Old and new. It's hard now to remember how fresh Reaganite conservatism sounded in 1980. Whether you agreed with it or not, it started new discussions and opened new possibilities for experimentation. But what was once young and supple has become old and rigid. Discussions shut down now, because powerful organizations have staked out positions that brook no debate: There can be no new taxes. Nothing can be done about gun violence. We can't talk to Iran. Defense spending can only go up.
That's what old regimes look like. They're brittle and have no room to maneuver when new problems appear. New voters come of age looking for insight, and hear only dogma.
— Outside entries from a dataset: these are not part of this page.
(** What one round of the classification phase can do. *)
Lemma analysis_attempt_cases path a st :
  (exists st', analysis_attempt path a st = Next st' /\ file st' = file st
               /\ analyses_made st' = S (analyses_made st))
  \/ (exists st', analysis_attempt path a st = Break st' /\ file st' = file st
                  /\ analyses_made st' = S (analyses_made st))
  \/ (exists st',
        (analysis_attempt path a st = Break st'
         \/ (analysis_attempt path a st = Next st' /\ retries_left a = false))
        /\ analysis_result st' = PNone
        /\ failure_record path (file st) (file st')
        /\ analyses_made st' = S (analyses_made st)).
Proof.
  unfold Main.analysis_attempt, on_exception, failure_record.
  repeat match goal with
         | |- context [match ?x with _ => _ end] => destruct x eqn:?
         end;
    try (left; eexists; split; [reflexivity | split; reflexivity]);
    try (right; left; eexists; split; [reflexivity | split; reflexivity]);
    right; right; eexists; (split; [ | split; [ | split ] ]);
      try (left; reflexivity); try (right; split; reflexivity);
      try reflexivity; simpl; eauto.
Qed.

(** The classification phase leaves the file alone, or ends with no
    result after one failure record. *)
Lemma analysis_loop_cases path len : forall start st,
  start + len = Z.to_nat MAX_RETRIES ->
  file (for_each (analysis_attempt path) (seq start len) st) = file st
  \/ (analysis_result (for_each (analysis_attempt path) (seq start len) st) = PNone
      /\ failure_record path (file st)
           (file (for_each (analysis_attempt path) (seq start len) st))).
Proof.
  induction len as [|len IH]; intros start st Hlen; simpl.
  - now left.
  - destruct (analysis_attempt_cases path start st)
      as [[st' [Hs [Hf _]]] | [[st' [Hs [Hf _]]] | [st' [Hs [Hr [Hrec _]]]]]].
    + rewrite Hs. rewrite <- Hf. apply IH. lia.
    + rewrite Hs. now left.
    + destruct Hs as [Hs | [Hs Hlast]]; rewrite Hs.
      * right. split; assumption.
      * assert (len = 0).
        { unfold Main.retries_left in Hlast. apply Z.ltb_ge in Hlast. lia. }
        subst len. simpl. right. split; assumption.
Qed.

Lemma all_analyses_falsy path xs : forall st,
  py_truthy (analysis_result st) = false ->
  (forall a, In a xs ->
     exists r, analyze_screenshot E a = Returns r /\ py_truthy r = false) ->
  py_truthy (analysis_result (for_each (analysis_attempt path) xs st)) = false
  /\ file (for_each (analysis_attempt path) xs st) = file st
  /\ analyses_made (for_each (analysis_attempt path) xs st)
     = analyses_made st + List.length xs.
Proof.
  induction xs as [|a xs IH]; intros st Hst Hall; simpl.
  - repeat split; [assumption | lia].
  - destruct (Hall a (or_introl eq_refl)) as [r [Hr Hf]].
    assert (Hstep : analysis_attempt path a st
                    = Next {| analysis_result := r; file := file st;
                              analyses_made := S (analyses_made st) |}).
    { unfold Main.analysis_attempt. now rewrite Hr, Hf. }
    rewrite Hstep.
    destruct (IH {| analysis_result := r; file := file st;
                    analyses_made := S (analyses_made st) |} Hf) as [H1 [H2 H3]].
    + intros b Hb. apply Hall. now right.
    + repeat split; [exact H1 | exact H2 | rewrite H3; simpl; lia].
Qed.

(** Each round makes one call, so the phase makes at least one when it
    has a round to run. *)
Lemma analysis_loop_calls path xs : forall st,
  xs <> [] ->
  analyses_made st < analyses_made (for_each (analysis_attempt path) xs st).
Proof.
  induction xs as [|a xs IH]; intros st Hne; [contradiction|].
  simpl.
  destruct (analysis_attempt_cases path a st)
    as [[st' [Hs [_ Hn]]] | [[st' [Hs [_ Hn]]] | [st' [Hs [_ [_ Hn]]]]]].
  - rewrite Hs. destruct xs as [|b xs]; [simpl; lia|].
    specialize (IH st'). assert (b :: xs <> []) by discriminate.
    specialize (IH H). lia.
  - rewrite Hs. lia.
  - destruct Hs as [Hs | [Hs _]]; rewrite Hs; [lia|].
    destruct xs as [|b xs]; [simpl; lia|].
    specialize (IH st'). assert (b :: xs <> []) by discriminate.
    specialize (IH H). lia.
Qed.


Lemma run_after_capture p f :
  captured p ->
  run_tracker_iteration f
  = let shot := for_each capture_attempt attempts
                  {| screenshot_path := None; shots_taken := 0 |} in
    let st := for_each (analysis_attempt (Some p)) attempts
                {| analysis_result := PNone; file := f; analyses_made := 0 |} in
    {| final_file := fst (save_step E (Some p) st); captures := shots_taken shot;
       analyses := analyses_made st; escaped := snd (save_step E (Some p) st) |}.
Proof.
  intros Hc. unfold Main.run_tracker_iteration.
  rewrite (captured_truthy p Hc). destruct Hc as [Hp _]. rewrite Hp. simpl.
  now destruct (save_step E (Some p) _).
Qed.

(** The hard-failure path of lines 91-93: [None] at every attempt leaves
    the file as it was. *)
Lemma none_every_attempt_writes_nothing p f :
  captured p ->
  (forall a, (Z.of_nat a < MAX_RETRIES)%Z -> analyze_screenshot E a = Returns PNone) ->
  final_file (run_tracker_iteration f) = f
  /\ analyses (run_tracker_iteration f) = Z.to_nat MAX_RETRIES
  /\ escaped (run_tracker_iteration f) = None.
Proof.
  intros Hc Hall. rewrite (run_after_capture p f Hc). simpl.
  destruct (all_analyses_falsy (Some p) attempts
              {| analysis_result := PNone; file := f; analyses_made := 0 |} eq_refl)
    as [Hr [Hf Hn]].
  { intros a Ha. exists PNone. split; [apply Hall, In_attempts, Ha | reflexivity]. }
  unfold save_step. rewrite Hr. simpl. rewrite Hf, Hn. simpl.
  unfold Main.attempts. now rewrite length_seq.
Qed.

(** The sibling path of lines 94-101: an exception at the last attempt
    writes the [Analysis Failed] record. *)
Lemma exception_at_last_attempt_is_recorded p f k e :
  captured p ->
  Z.of_nat k = (MAX_RETRIES - 1)%Z ->
  (forall j, j < k -> retryable (analyze_screenshot E j)) ->
  analyze_screenshot E k = Raises e ->
  final_file (run_tracker_iteration f)
  = save_activity (now E) (active_window E) (PStr "Analysis Failed") (PStr "Error")
      (PStr ("Exception during analysis: " ++ e)) (Some p) f.
Proof.
  intros Hc Hk Hbefore Hraise. rewrite (run_after_capture p f Hc). simpl.
  rewrite (attempts_split k) by lia.
  replace (Z.to_nat MAX_RETRIES - S k) with 0 by lia.
  destruct (passing_prefix (Some p) (seq 0 k) [k]
              {| analysis_result := PNone; file := f; analyses_made := 0 |})
    as [r [Hrun _]].
  { intros j Hj. apply in_seq in Hj. apply retryable_passes.
    - apply Hbefore. lia.
    - apply (retries_left_before k); lia. }
  simpl seq. rewrite Hrun. simpl.
  unfold Main.analysis_attempt, on_exception. rewrite Hraise.
  assert (Hlast : retries_left k = false).
  { unfold Main.retries_left. apply Z.ltb_ge. lia. }
  rewrite Hlast. reflexivity.
Qed.

(** C2.  When [take_screenshot] fails (returns [None] or an empty path,
    or raises) at every attempt of the capture phase, the iteration ends
    without calling [save_activity]: the file is the one it started with,
    so loading it gives as many rows as before, and no classification is
    attempted. *)
Theorem capture_failure_appends_nothing (f : store) :
  (forall a, (Z.of_nat a < MAX_RETRIES)%Z -> capture_fails (take_screenshot E a)) ->
  run_tracker_iteration f
  = {| final_file := f; captures := Z.to_nat MAX_RETRIES; analyses := 0;
       escaped := None |}
  /\ List.length (rows (load_activity_data (final_file (run_tracker_iteration f))))
     = List.length (rows (load_activity_data f)).
Proof.
  intros Hall.
  destruct (all_captures_fail attempts {| screenshot_path := None; shots_taken := 0 |}
              eq_refl) as [Hp Hn].
  { intros a Ha. apply Hall, In_attempts, Ha. }
  assert (Hrun : run_tracker_iteration f
                 = {| final_file := f; captures := Z.to_nat MAX_RETRIES;
                      analyses := 0; escaped := None |}).
  { unfold Main.run_tracker_iteration. rewrite Hp. simpl. rewrite Hn. simpl.
    unfold Main.attempts. now rewrite length_seq. }
  split; [exact Hrun | now rewrite Hrun].
Qed.

(** C3.  After a capture, let attempt [k] of the classification phase be
    reached (every earlier attempt was retried) and return the error
    result of [analyze_screenshot] with kind [kind] and raw content [raw].
    If the kind is not [JSONDecodeError], or [k] is the last attempt, the
    iteration writes exactly one record, built by [save_activity] from
    [Analysis Error], [Error], the raw content and the captured path (the
    line holds the file name of that path), and makes no further call.
    If the kind is [JSONDecodeError] and retries are left, the attempt
    writes nothing and the next attempt is made. *)
Theorem structural_error_record (f : store) (p : string) (k : nat) (kind raw : string) :
  captured p ->
  (Z.of_nat k < MAX_RETRIES)%Z ->
  (forall j, j < k -> retryable (analyze_screenshot E j)) ->
  analyze_screenshot E k = Returns (ImageAnalysis.error_dict kind raw) ->
  (kind <> "JSONDecodeError" \/ Z.of_nat k = (MAX_RETRIES - 1)%Z ->
     final_file (run_tracker_iteration f)
     = save_activity (now E) (active_window E) (PStr "Analysis Error") (PStr "Error")
         (PStr raw) (Some p) f
     /\ appended f (final_file (run_tracker_iteration f))
          [instant_str (now E); active_window E; "Analysis Error"; "Error"; raw;
           basename p]
     /\ analyses (run_tracker_iteration f) = S k
     /\ escaped (run_tracker_iteration f) = None)
  /\ (kind = "JSONDecodeError" /\ (Z.of_nat k < MAX_RETRIES - 1)%Z ->
      (forall st,
         analysis_attempt (Some p) k st
         = Next {| analysis_result := ImageAnalysis.error_dict kind raw;
                   file := file st; analyses_made := S (analyses_made st) |})
      /\ S k < analyses (run_tracker_iteration f)).
Proof.
  intros Hc Hk Hbefore Hres.
  assert (Hprefix : forall ys, exists r,
            for_each (analysis_attempt (Some p)) (seq 0 k ++ ys)%list
              {| analysis_result := PNone; file := f; analyses_made := 0 |}
            = for_each (analysis_attempt (Some p)) ys
                {| analysis_result := r; file := f; analyses_made := k |}).
  { intros ys.
    destruct (passing_prefix (Some p) (seq 0 k) ys
                {| analysis_result := PNone; file := f; analyses_made := 0 |})
      as [r [Hrun _]].
    - intros j Hj. apply in_seq in Hj. apply retryable_passes.
      + apply Hbefore. lia.
      + apply (retries_left_before k); lia.
    - exists r. rewrite Hrun. simpl. now rewrite length_seq. }
  assert (Hne : (p =? "") = false) by (destruct Hc as [_ Hne]; now apply String.eqb_neq).
  split.
  - intros Hfinal.
    assert (Hgate : ((kind =? "JSONDecodeError") && retries_left k)%bool = false).
    { destruct Hfinal as [Hkind | Hlast].
      - assert (Hn : (kind =? "JSONDecodeError") = false)
          by (apply String.eqb_neq; congruence).
        now rewrite Hn.
      - unfold Main.retries_left.
        assert (Hn : (Z.of_nat k <? MAX_RETRIES - 1)%Z = false) by (apply Z.ltb_ge; lia).
        rewrite Hn. apply andb_false_r. }
    rewrite (run_after_capture p f Hc). simpl.
    rewrite (attempts_split k Hk).
    destruct (Hprefix (k :: seq (S k) (Z.to_nat MAX_RETRIES - S k))) as [r Hrun].
    rewrite Hrun. simpl.
    unfold Main.analysis_attempt. rewrite Hres. simpl.
    unfold py_eq_str, is_PStr_of. rewrite Hgate. simpl.
    repeat split.
    unfold appended, save_activity. rewrite Hne. now destruct f.
  - intros [Hkind Hleft].
    assert (Hgate : ((kind =? "JSONDecodeError") && retries_left k)%bool = true).
    { subst kind. unfold Main.retries_left.
      assert (Hn : (Z.of_nat k <? MAX_RETRIES - 1)%Z = true) by (apply Z.ltb_lt; lia).
      now rewrite Hn. }
    assert (Hstep : forall st,
              analysis_attempt (Some p) k st
              = Next {| analysis_result := ImageAnalysis.error_dict kind raw;
                        file := file st; analyses_made := S (analyses_made st) |}).
    { intros st. unfold Main.analysis_attempt. rewrite Hres. simpl.
      unfold py_eq_str, is_PStr_of. now rewrite Hgate. }
    split; [exact Hstep|].
    rewrite (run_after_capture p f Hc). simpl.
    rewrite (attempts_split k Hk).
    destruct (Hprefix (k :: seq (S k) (Z.to_nat MAX_RETRIES - S k))) as [r Hrun].
    rewrite Hrun. simpl. rewrite Hstep. simpl.
    assert (Hmore : seq (S k) (Z.to_nat MAX_RETRIES - S k) <> []).
    { destruct (Z.to_nat MAX_RETRIES - S k) eqn:Hd; [lia | discriminate]. }
    pose proof (analysis_loop_calls (Some p) _
                  {| analysis_result := ImageAnalysis.error_dict kind raw;
                     file := f; analyses_made := S k |} Hmore) as Hcalls.
    simpl in Hcalls. exact Hcalls.
Qed.
(** [self.model.get_relation(name)]: the one relation on the endpoint, [None]
    when there is none, [TooManyRelatedAppsError] when there are several. *)
Definition model_get_relation (env : Env) (name : string) : M (option Relation) :=
  call (CGetRelation name);;
  let* rs := getitem (relations env) name in
  match rs with
  | [] => ret None
  | [r] => ret (Some r)
  | _ => raise (TooManyRelatedAppsError name)
  end.

(** [self.unit.is_leader()] *)
Definition unit_is_leader (env : Env) : M bool :=
  call CIsLeader;; ret (is_leader env).

(** [container.can_connect()] *)
Definition container_can_connect (env : Env) : M bool :=
  call CCanConnect;; ret (can_connect env).

(** [container.push(path, content, make_dirs=True)] *)
Definition container_push (env : Env) (path : string) (content : FileContent) : M unit :=
  call (CPush path content);;
  if push_fails env path then raise (PebbleError path) else ret tt.

(** ** Database resolution policy *)

(** [_get_db_relation]: the relation on the endpoint, if it is established;
    a [GenericCharmRuntimeError] otherwise. *)
Definition _get_db_relation (env : Env) (relation_name : string) : M Relation :=
  let* relation :=
    try_except (model_get_relation env relation_name)
      (fun e => match e with
                | KeyError _ => Some (ret None)
                | _ => None
                end) in
  match relation with
  | None =>
      raise (GenericCharmRuntimeError
               ("Database relation " +:+ relation_name +:+ " is not established or empty"))
  | Some r => ret r
  end.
It may be hard to say exactly what should come next, but it's easy to see when it's time for an old worldview to go.
It's time.
[1] The new faces I have in mind are Dwight Eisenhower and Bill Clinton, both of whom represented their party's acknowledgement that the game had changed, and did not reverse the country's course. Eisenhower let New Deal programs like Social Security stand, and Clinton yielded to a key point of Reaganism by announcing that "The era of big government is over." A "New Democrat", as Clinton sometimes called himself, was a Democrat who had learned the lessons of the Reagan Era.
[2] This a political analogy to the process Thomas Kuhn described in The Structure of Scientific Revolutions: As long as researchers believe that the old paradigm is still fruitful and can still lead to new solutions to important problems, new paradigms don't get a fair hearing.
The political scientist most connected with this idea is Stephen Skowronek, who introduced the concept of "political time". Basically, he breaks American history down into a series of multi-decade eras, each dominated by its own widely accepted view of what government is about. Each president grapples with problems within that era's political orthodoxy, which he either promotes or resists. As the era proceeds, the ruling ideology becomes more rigid and unwieldy, until it collapses under an attack by a repudiating leader, who then "resets the political clock" and begins a new era.
[3] Lincoln is a particularly good example here, because the change he is remembered for — ending slavery — isn't what he campaigned on. Point 4 of the 1860 Republican platform explicitly denies any intention to roll back slavery in the existing slave states, and rejects military force as a means to do so:
That the maintenance inviolate of the rights of the states, and especially the right of each state to order and control its own domestic institutions according to its own judgment exclusively, is essential to that balance of powers on which the perfection and endurance of our political fabric depends; and we denounce the lawless invasion by armed force of the soil of any state or territory, no matter under what pretext, as among the gravest of crimes.
What the election of 1860 represented was not an endorsement of abolitionism, much less of a future where free blacks could vote and be assured the due process of law. Instead, it represented a rejection (on both sides) of the political climate that had endured since the Missouri Compromise of 1820: The country could no longer lurch from crisis to crisis as moderates like Henry Clay or Daniel Webster or Stephen Douglas worked out complicated deals to maintain the North/South balance of power.
So the America that came out of the Civil War was fundamentally different than the America of 1859, but not because Lincoln designed a new set of policies and sold them to the electorate.
[4] These ideas are so entrenched inside the GOP that even when Marco Rubio campaigned on the need for "new ideas", he simply repeated Reaganite orthodoxy.